### Exercise instructions
From the records below, copy out exactly the lines from the one containing "From S2P Require Import Memory." to the one containing "Section SysRound.", both included. Add nothing else.

### Data provided
(* ===== verification/SysRoundSpec.v ===== *)
(** * A round that ends in a system call

    When the block ends in a system call that the engine forwards, the round is the call: it
    reaches the kernel once, with the registers and the segment bases of the guest, and the
    guest goes on behind it with the result in [rax]. *)

From S2P Require Import Prelude.
From S2P Require Import Pages.
From S2P Require Import Regs.
From S2P Require Import Process.
From S2P Require Import Syscalls.
From S2P Require Import SyscallsSpec.
From S2P Require Import Memory.
From S2P Require Import MemorySpec.
From S2P Require Import Branch.
From S2P Require Import Target.
From S2P Require Import TargetSpec.
From S2P Require Import Cflow.
From S2P Require Import CflowSpec.
From S2P Require Import Engine.
From S2P Require Import EngineSpec.
From S2P Require Import Stubs.
From S2P Require Import StubsSpec.
From S2P Require Import RoundSpec.

Section SysRound.
Context `{HK : Kernel} `{HE : RegEnum} `{HD : Disassembler} `{HO : !DisassemblerOk}.
Context `{HY : Layout} `{HL : !LayoutOk} `{HS : Selectors}.

Lemma row_snapshot r g :
  r ∈ forward_rows ->
  row_args r (snapshot g) = row_args r (cpu g) /\ row_strings r (snapshot g) = row_strings r (cpu g).
Proof. intros Hr. apply row_same; [ done | ]. intros f Hf. by apply snapshot_get. Qed.

Lemma field_get_rax s : field_get s F_rax = rax s.
Proof. done. Qed.

Lemma snapshot_rax g : rax (snapshot g) = reg g F_rax.
Proof.
  rewrite <- (field_get_rax (snapshot g)). apply snapshot_get. apply (bool_decide_unpack _). by vm_compute.
Qed.

#[local] Opaque snapshot.

(** The process after the call [ev] answered with [raw] and the memory [m]. *)
Definition called (p : proc) (ev : sysevent) (raw : Z) (m : aspace) : proc :=
  with_state (p <| mem := m |> <| cpu_fs := fs (host_state (dbi p)) |>
                <| cpu_gs := gs (host_state (dbi p)) |> <| trace := trace p ++ [ev] |>)
    (fun s => s <| rax := u64 (libc_result raw) |>).

(** The hook [hk] forwards the call [nr] in the process [p] and prints [strs]. *)
Definition forwards (hk : M Z) (nr : Z) (args : list vararg) (strs : list Z) (p : proc) : Prop :=
  hk p = match forwarded nr args p with
         | Ret _ p' => if strings_ok (mem p') strs then Ret 0 p' else Crashed p'
         | NoReturn p' => NoReturn p'
         | Exited c p' => Exited c p' | Aborted p' => Aborted p' | Crashed p' => Crashed p'
         | OutOfFuel => OutOfFuel
         end.

(** The process with the segment bases of the guest in force. *)
Definition guest_bases (p : proc) : proc :=
  p <| cpu_fs := instrumented_fs (dbi p) |> <| cpu_gs := instrumented_gs (dbi p) |>.

(** The evaluation of a system call instruction is the hook, between the two changes of the
    segment bases. *)
Lemma eval_hook (hk : M Z) (insn : cs_insn) (a : Z) (p : proc) :
  branch_of (groups insn) = Some BSyscall -> bases_ok p ->
  get_syscall_hook (s32 (rax (gstate p))) = Some hk ->
  __eval_target insn a p
  = (ret ← hk; s ← set_host_fs_gs; (if truth s then fatal_dump else mret ());;
     if truth ret then mret ret else mret (u64 (a + insn_size insn))) (guest_bases p).
Proof.
  intros Hg Hb Hk. unfold __eval_target. rewrite eval_groups_syscall by done. rewrite Hk.
  by erewrite bind_Ret by (by apply set_guest_fs_gs_ok).
Qed.

Lemma call_run (hk : M Z) (nr : Z) (args : list vararg) (strs : list Z) (insn : cs_insn) (a : Z)
    (p : proc) :
  branch_of (groups insn) = Some BSyscall -> bases_ok p ->
  get_syscall_hook (s32 (rax (gstate p))) = Some hk ->
  forwards hk nr args strs (guest_bases p) ->
  let ev := mk_event nr args (instrumented_fs (dbi p)) (instrumented_gs (dbi p)) in
  match k_syscall (trace p) (mem p) nr args with
  | None => exists q, __eval_target insn a p = NoReturn q
  | Some (raw, m) =>
      if strings_ok m strs
      then __eval_target insn a p = Ret (u64 (a + insn_size insn)) (called p ev raw m)
      else exists q, __eval_target insn a p = Crashed q
  end.
Proof.
  intros Hg Hb Hk Ef. cbv zeta. pose proof (eval_hook hk insn a p Hg Hb Hk) as E.
  unfold forwards, forwarded in Ef.
  change (k_syscall (trace (guest_bases p)) (mem (guest_bases p)))
    with (k_syscall (trace p) (mem p)) in Ef.
  rewrite E. destruct (k_syscall (trace p) (mem p) nr args) as [[raw m] |].
  2: { eexists. unfold mbind, M_bind. by rewrite Ef. }
  set (pr := with_state _ _) in Ef. cbv beta iota in Ef. change (mem pr) with m in Ef.
  destruct (strings_ok m strs).
  2: { eexists. unfold mbind, M_bind. by rewrite Ef. }
  erewrite bind_Ret by exact Ef. cbv beta.
  erewrite bind_Ret by (apply (set_host_fs_gs_ok pr); exact Hb). reflexivity.
Qed.

Lemma row_forwards r p :
  r ∈ forward_rows -> bases_ok p ->
  get_syscall_hook (fr_guest r) = Some (forward r) /\
  forwards (forward r) (fr_nr r) (row_args r (gstate p)) (row_strings r (gstate p)) p.
Proof.
  intros Hr Hb. destruct (proj1 (Forall_forall _ _) forward_rows_sound r Hr) as [Hk Hnr].
  split; [ exact Hk | by apply forward_spec ].
Qed.

Lemma syscall_run (r : frow) (insn : cs_insn) (a : Z) (p : proc) :
  r ∈ forward_rows -> branch_of (groups insn) = Some BSyscall -> bases_ok p ->
  s32 (rax (gstate p)) = fr_guest r ->
  let args := row_args r (gstate p) in
  let ev := mk_event (fr_nr r) args (instrumented_fs (dbi p)) (instrumented_gs (dbi p)) in
  match k_syscall (trace p) (mem p) (fr_nr r) args with
  | None => exists q, __eval_target insn a p = NoReturn q
  | Some (raw, m) =>
      if strings_ok m (row_strings r (gstate p))
      then __eval_target insn a p = Ret (u64 (a + insn_size insn)) (called p ev raw m)
      else exists q, __eval_target insn a p = Crashed q
  end.
Proof.
  intros Hr Hg Hb Hn. destruct (row_forwards r (guest_bases p) Hr Hb) as [Hk Hf].
  apply (call_run (forward r)); [ done | done | by rewrite Hn | exact Hf ].
Qed.

Lemma dispatch_tail_noreturn fuel q0 q :
  eval_target (curr_hook (dbi q0)) q0 = NoReturn q -> dispatch_tail fuel q0 = NoReturn q.
Proof.
  intros E. unfold dispatch_tail, _get_bbl_base, br_emulation, get, mbind, M_bind.
  by rewrite E.
Qed.

(** The process after the call is the one after a branch with the result in [rax]. *)
Lemma called_branched g qe mg ev raw m :
  branched g qe (snapshot g) mg (trace (host g)) (bases_of g) (brk_of g) ->
  branched g (called qe ev raw m) (moved (snapshot g) (rsp (snapshot g)) (u64 (libc_result raw))) m
    (trace (host g) ++ [ev]) (bases_of g) (brk_of g).
Proof.
  intros [Hs _ Hf He Hb Hh Ht Hc Hk]. rewrite moved_rsp. split; try done; simpl.
  - by rewrite <- Hs.
  - by rewrite Ht.
Qed.

(** From the dump hook to the evaluation of a system call. *)
Lemma round_syscall fuel m0 g insn dump_text :
  at_hook m0 g insn -> craft_hook_text (dbi (host g)) = Some dump_text ->
  exists g1 m mb mg,
    run (dump_hook_text (dump_stub (dbi (host g)))) g
    = Some (g1, Some (dump_stub (dbi (host g)))) /\
    run dump_text g1 = Some (m, Some addr__dispatcher) /\
    mxcsr_var m = (if uses_avx2 (gstate (host g)) then u32 (mxcsr g) else mxcsr_var g) /\
    below (host_rsp (dbi (host g))) 16 m0 mb /\ rwx_grow mb mg /\
    exists q0 qe, _dispatcher test fuel (host m) = dispatch_tail fuel q0 /\
      eval_target (curr_hook (dbi q0)) q0 = __eval_target insn (jmp (dump (dbi (host g)))) qe /\
      branched g qe (snapshot g) mg (trace (host g)) (bases_of g) (brk_of g) /\ bases_ok qe.
Proof.
  intros Hg Hd.
  destruct (round_evaluates fuel m0 g insn dump_text Hg Hd)
    as (g1 & m & mb & mg & E1 & E2 & Hmx & B & G & q0 & qe & Ed & E5 & Hqe & _ & _).
  exists g1, m, mb, mg. split_and!; try done. exists q0, qe. split_and!; try done.
  pose proof (br_engine _ _ _ _ _ _ _ Hqe) as Hen. pose proof (br_bases _ _ _ _ _ _ _ Hqe) as Hbs.
  unfold engine_of in Hen. injection Hen as Hhs _ _ _ _ _ _ _ _ _. injection Hbs as Hfs Hgs.
  unfold bases_ok. rewrite Hfs, Hgs, Hhs.
  destruct (ah_guest _ _ _ Hg), (ah_host _ _ _ Hg). by split_and!.
Qed.

(** From the dump hook to the call. *)
Lemma round_calls fuel m0 g insn r dump_text :
  at_hook m0 g insn -> branch_of (groups insn) = Some BSyscall -> r ∈ forward_rows ->
  s32 (reg g F_rax) = fr_guest r -> craft_hook_text (dbi (host g)) = Some dump_text ->
  exists g1 m mb mg,
    run (dump_hook_text (dump_stub (dbi (host g)))) g
    = Some (g1, Some (dump_stub (dbi (host g)))) /\
    run dump_text g1 = Some (m, Some addr__dispatcher) /\
    mxcsr_var m = (if uses_avx2 (gstate (host g)) then u32 (mxcsr g) else mxcsr_var g) /\
    below (host_rsp (dbi (host g))) 16 m0 mb /\ rwx_grow mb mg /\
    exists q0, _dispatcher test fuel (host m) = dispatch_tail fuel q0 /\
      match k_syscall (trace (host g)) mg (fr_nr r) (row_args r (cpu g)) with
      | None => exists q, eval_target (curr_hook (dbi q0)) q0 = NoReturn q
      | Some (raw, m') =>
          if strings_ok m' (row_strings r (cpu g)) then
            exists q,
              eval_target (curr_hook (dbi q0)) q0
              = Ret (u64 (jmp (dump (dbi (host g))) + insn_size insn)) q /\
              branched g q (moved (snapshot g) (rsp (snapshot g)) (u64 (libc_result raw))) m'
                (trace (host g) ++
                 [mk_event (fr_nr r) (row_args r (cpu g)) (cpu_fs (host g)) (cpu_gs (host g))])
                (bases_of g) (brk_of g)
          else exists q, eval_target (curr_hook (dbi q0)) q0 = Crashed q
      end.
Proof.
  intros Hg Hk Hr Hn Hd.
  destruct (round_syscall fuel m0 g insn dump_text Hg Hd)
    as (g1 & m & mb & mg & E1 & E2 & Hmx & B & G & q0 & qe & Ed & E5 & Hqe & Hb).
  exists g1, m, mb, mg. split_and!; try done. exists q0. split; [ exact Ed | ].
  destruct (row_snapshot r g Hr) as [Ha Hs]. pose proof (snapshot_rax g) as Hax.
  pose proof (syscall_run r insn (jmp (dump (dbi (host g)))) qe Hr Hk Hb) as Hc. cbv zeta in Hc.
  pose proof (br_bases _ _ _ _ _ _ _ Hqe) as Hbs. injection Hbs as Hfs Hgs.
  rewrite (br_state _ _ _ _ _ _ _ Hqe), Hax, (br_mem _ _ _ _ _ _ _ Hqe),
    (br_trace _ _ _ _ _ _ _ Hqe), Hfs, Hgs, Ha, Hs in Hc.
  specialize (Hc Hn). rewrite E5.
  destruct (k_syscall _ mg _ _) as [[raw m'] |]; [ | exact Hc ].
  destruct (strings_ok m' _); [ | exact Hc ].
  eexists. split; [ exact Hc | ]. by apply (called_branched g qe mg).
Qed.

(** C6: A round that ends in a forwarded system call is that call. When the guest runs into
    the dump hook that covers a system call instruction with a forwarding hook, the kernel
    is called exactly once, with the number and the arguments of its row in the registers of
    the guest and with the segment bases of the guest in force, on a memory that differs
    from that of the guest at most in 16 bytes of the stack of the engine; the dispatcher
    returns with the hooks of the block behind the instruction over the memory the kernel
    leaves, and the way back gives the guest its registers with the result in rax, its user
    flags and its vector registers. A call that does not return does not return, and a
    string that cannot be read for the log makes the engine crash. *)
Theorem syscall_round (fuel : nat) (m0 : aspace) (g : machine) (insn : cs_insn) (r : frow)
    (dump_text restore_text : list asm)
    (Hg : at_hook m0 g insn) (Hk : branch_of (groups insn) = Some BSyscall)
    (Hr : r ∈ forward_rows) (Hn : s32 (reg g F_rax) = fr_guest r)
    (Hd : craft_hook_text (dbi (host g)) = Some dump_text)
    (Hrt : craft_restore_stub_text (dbi (host g)) = Some restore_text) :
  let ev := mk_event (fr_nr r) (row_args r (cpu g)) (cpu_fs (host g)) (cpu_gs (host g)) in
  let t := u64 (jmp (dump (dbi (host g))) + insn_size insn) in
  exists g1 m mb mg,
    run (dump_hook_text (dump_stub (dbi (host g)))) g
    = Some (g1, Some (dump_stub (dbi (host g)))) /\
    run dump_text g1 = Some (m, Some addr__dispatcher) /\
    below (host_rsp (dbi (host g))) 16 m0 mb /\ rwx_grow mb mg /\
    match k_syscall (trace (host g)) mg (fr_nr r) (row_args r (cpu g)) with
    | None => exists q, _dispatcher test fuel (host m) = NoReturn q
    | Some (raw, m') =>
        if strings_ok m' (row_strings r (cpu g)) then
          forall d, t <> minus1 -> can_instrument fuel ((host g) <| mem := m' |>) t d ->
          exists p', _dispatcher test fuel (host m) = Ret () p' /\ instrumented m' p' /\
            jmp (dump (dbi p')) = t + d /\
            jmp (restore (dbi p')) = t - hlength (restore (dbi (host g))) /\
            cpu_fs p' = cpu_fs (host g) /\ cpu_gs p' = cpu_gs (host g) /\
            trace p' = trace (host g) ++ [ev] /\
            forall h, returned g m h p' ->
            exists h1 g2 g' mm,
              run (continue_exec_text (restore_stub (dbi p'))) h
              = Some (h1, Some (restore_stub (dbi p'))) /\
              run restore_text h1 = Some (g2, Some (jmp (restore (dbi p')))) /\
              run restore_hook_text g2 = Some (g', None) /\
              continues g ((snapshot g) <| rax := u64 (libc_result raw) |>) g' /\
              host g' = p' <| mem := mm |> /\ below (reg h F_rsp) 16 (mem p') mm
        else exists q, _dispatcher test fuel (host m) = Crashed q
    end.
Proof.
  cbv zeta.
  destruct (round_calls fuel m0 g insn r dump_text Hg Hk Hr Hn Hd)
    as (g1 & m & mb & mg & E1 & E2 & Hmx & B & G & q0 & Ed & Hc).
  exists g1, m, mb, mg. split_and!; try done. rewrite Ed.
  destruct (k_syscall _ mg _ _) as [[raw m'] |].
  2: { destruct Hc as [q E]. exists q. by apply dispatch_tail_noreturn. }
  destruct (strings_ok m' _).
  2: { destruct Hc as [q E]. exists q. by apply dispatch_tail_crash. }
  destruct Hc as (q & E & Hq). intros d Hne Hci. pose proof (ah_hooks _ _ _ Hg) as Hin.
  destruct (in_unmap _ _ Hin) as [Hu1 Hu2].
  destruct (round_moves fuel g q0 _ _ _ m' _ _ _ d E Hq Hne (in_flag _ _ Hin) Hu1 Hu2
              (ah_guest _ _ _ Hg) Hci)
    as (p' & Ep & Hi & Hjd & Hjr & Hst' & Hf & Hgs' & Ht' & _).
  exists p'. split_and!; try done. intros h Hret.
  rewrite <- (moved_rsp (snapshot g)). destruct Hg.
  eapply resume_moved; try done. by rewrite snapshot_rsp.
Qed.
End SysRound.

### Your solution
From S2P Require Import Memory.
From S2P Require Import MemorySpec.
From S2P Require Import Branch.
From S2P Require Import Target.
From S2P Require Import TargetSpec.
From S2P Require Import Cflow.
From S2P Require Import CflowSpec.
From S2P Require Import Engine.
From S2P Require Import EngineSpec.
From S2P Require Import Stubs.
From S2P Require Import StubsSpec.
From S2P Require Import RoundSpec.

Section SysRound.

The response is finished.